Collected data
··········
(** C10. In a run entered at the model node, whenever the sandbox node is
    about to execute, [script] holds a non-empty string, the code the
    model node has just extracted: the node's read of [script] finds
    neither a missing key nor [None]. *)
Theorem sandbox_sees_script (init c : Config) :
  at_node init = node_call_model ->
  reachable init c ->
  at_node c = node_sandbox ->
  exists s,
    script (state c) = Some (Some s)
    /\ s <> EmptyString
    /\ getitem_script (state c) = Ok (Some s).
Proof.
  intros Hinit Hr. induction Hr as [|c c' Hr IH Hs]; intros Hn.
  - rewrite Hinit in Hn. discriminate.
  - destruct (step_completes_inv _ _ _ _ c c' (or_introl Hs))
      as [(_ & text & _ & [(Hc & _ & ->)|(_ & Hd & _)])
         |(_ & _ & s & output & _ & _ & ->)].
    + exists (extract_and_combine_codeblocks text). repeat split. exact Hc.
    + rewrite Hs in Hd. discriminate.
    + discriminate.
Qed.

(** C7. From the sandbox node the run goes back to the model node after
    every evaluation that returns, whatever the text returned; no step of
    the sandbox node ends the run as done; the edge out of the sandbox
    node leads to the model node; and the number of iterations is not
    bounded: for every [n] some model drives a run through [n]
    evaluations. *)
Theorem sandbox_returns_to_model (c : Config) :
  at_node c = node_sandbox ->
  (forall s output,
      script (state c) = Some s ->
      call1 (callable eval_fn) (sandbox_calls c) s = Ok output ->
      step c =
        Next {| at_node := node_call_model;
                state := after_sandbox (state c) output;
                model_calls := model_calls c;
                sandbox_calls := S (sandbox_calls c) |})
  /\ (forall c', step c <> Done c')
  /\ successor create_codeact (At node_sandbox) = Some node_call_model
  /\ (forall n : nat,
        exists (m : nat -> list Message -> Result string) (final : Config),
          (forall fuel, 2 * n + 1 <= fuel ->
             invoke Utils.extract_and_combine_codeblocks m Scenario.eval_ok
               prompt_arg fuel (user_input Scenario.question)
             = Some (Finished final))
          /\ sandbox_calls final = n).
Proof.
  intros Hn. split; [|split; [|split]].
  - intros s output Hs Hc. apply (step_sandbox_ok _ _ _ _ c s); assumption.
  - intros c' Hd.
    destruct (step_completes_inv _ _ _ _ c c' (or_intror Hd))
      as [(Hm & _)|(_ & Hs & _)].
    + rewrite Hn in Hm. discriminate.
    + rewrite Hd in Hs. discriminate.
  - reflexivity.
  - intros n. apply runs_of_any_length.
Qed.


End Loop.

(** ** The evaluator of the server *)

Section Service.

Import SseServer.

Variable environ : Environ.
Variable post : nat -> Request -> Posted.

Lemma remote_eval_request (base key : string) (code : option string) :
  SANDBOX_URL environ = Some base ->
  AUTH_KEY environ = Some key ->
  forall k,
    remote_eval environ post k code "python" =
      match post k {| url := base ++ "/run_code"; body_code := code;
                      body_language := "python";
                      authorization := "Bearer " ++ key |} with
      | Unreachable => Raise ConnectionError
      | Replied response =>
          _ ← raise_for_status response; run_result_stdout response
      end.
Proof.
  intros Hb Hk k. unfold remote_eval. rewrite Hb, Hk. reflexivity.
Qed.

(** An unreachable sandbox raises out of [remote_eval]. *)
Lemma remote_eval_unreachable (base key : string) (code : option string) (k : nat) :
  SANDBOX_URL environ = Some base ->
  AUTH_KEY environ = Some key ->
  (forall req, post k req = Unreachable) ->
  remote_eval environ post k code "python" = Raise ConnectionError.
Proof.
  intros Hb Hk Hp. rewrite (remote_eval_request base key code Hb Hk).
  rewrite Hp. reflexivity.
Qed.

(** A reply with an error status, a rejected key for one, raises too. *)
Lemma remote_eval_http_error (base key : string) (code : option string)
    (k : nat) (r : Response) :
  SANDBOX_URL environ = Some base ->
  AUTH_KEY environ = Some key ->
  (forall req, post k req = Replied r) ->
  (400 <= status_code r < 600)%Z ->
  remote_eval environ post k code "python" = Raise (HTTPError (status_code r)).
Proof.
  intros Hb Hk Hp Hs. rewrite (remote_eval_request base key code Hb Hk).
  rewrite Hp. unfold raise_for_status.
  replace ((400 <=? status_code r)%Z) with true by (symmetry; apply Z.leb_le; lia).
  replace ((status_code r <? 600)%Z) with true by (symmetry; apply Z.ltb_lt; lia).
  reflexivity.
Qed.

(** Any other reply gives what the service reports as the output of the
    script, whether the script succeeded or failed. *)
Lemma remote_eval_reply (base key : string) (code : option string)
    (k : nat) (r : Response) :
  SANDBOX_URL environ = Some base ->
  AUTH_KEY environ = Some key ->
  (forall req, post k req = Replied r) ->
  (status_code r < 400)%Z ->
  remote_eval environ post k code "python" = run_result_stdout r.
Proof.
  intros Hb Hk Hp Hs. rewrite (remote_eval_request base key code Hb Hk).
  rewrite Hp. unfold raise_for_status.
  replace ((400 <=? status_code r)%Z) with false by (symmetry; apply Z.leb_gt; lia).
  reflexivity.
Qed.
··········
— WORK TO BE COMPLETED —
Take the lines from the top of the data through the one that contains "every evaluation that" and copy them exactly, leaving out every line after it.

— TASK SOLUTION —
(** C10. In a run entered at the model node, whenever the sandbox node is
    about to execute, [script] holds a non-empty string, the code the
    model node has just extracted: the node's read of [script] finds
    neither a missing key nor [None]. *)
Theorem sandbox_sees_script (init c : Config) :
  at_node init = node_call_model ->
  reachable init c ->
  at_node c = node_sandbox ->
  exists s,
    script (state c) = Some (Some s)
    /\ s <> EmptyString
    /\ getitem_script (state c) = Ok (Some s).
Proof.
  intros Hinit Hr. induction Hr as [|c c' Hr IH Hs]; intros Hn.
  - rewrite Hinit in Hn. discriminate.
  - destruct (step_completes_inv _ _ _ _ c c' (or_introl Hs))
      as [(_ & text & _ & [(Hc & _ & ->)|(_ & Hd & _)])
         |(_ & _ & s & output & _ & _ & ->)].
    + exists (extract_and_combine_codeblocks text). repeat split. exact Hc.
    + rewrite Hs in Hd. discriminate.
    + discriminate.
Qed.

(** C7. From the sandbox node the run goes back to the model node after
    every evaluation that returns, whatever the text returned; no step of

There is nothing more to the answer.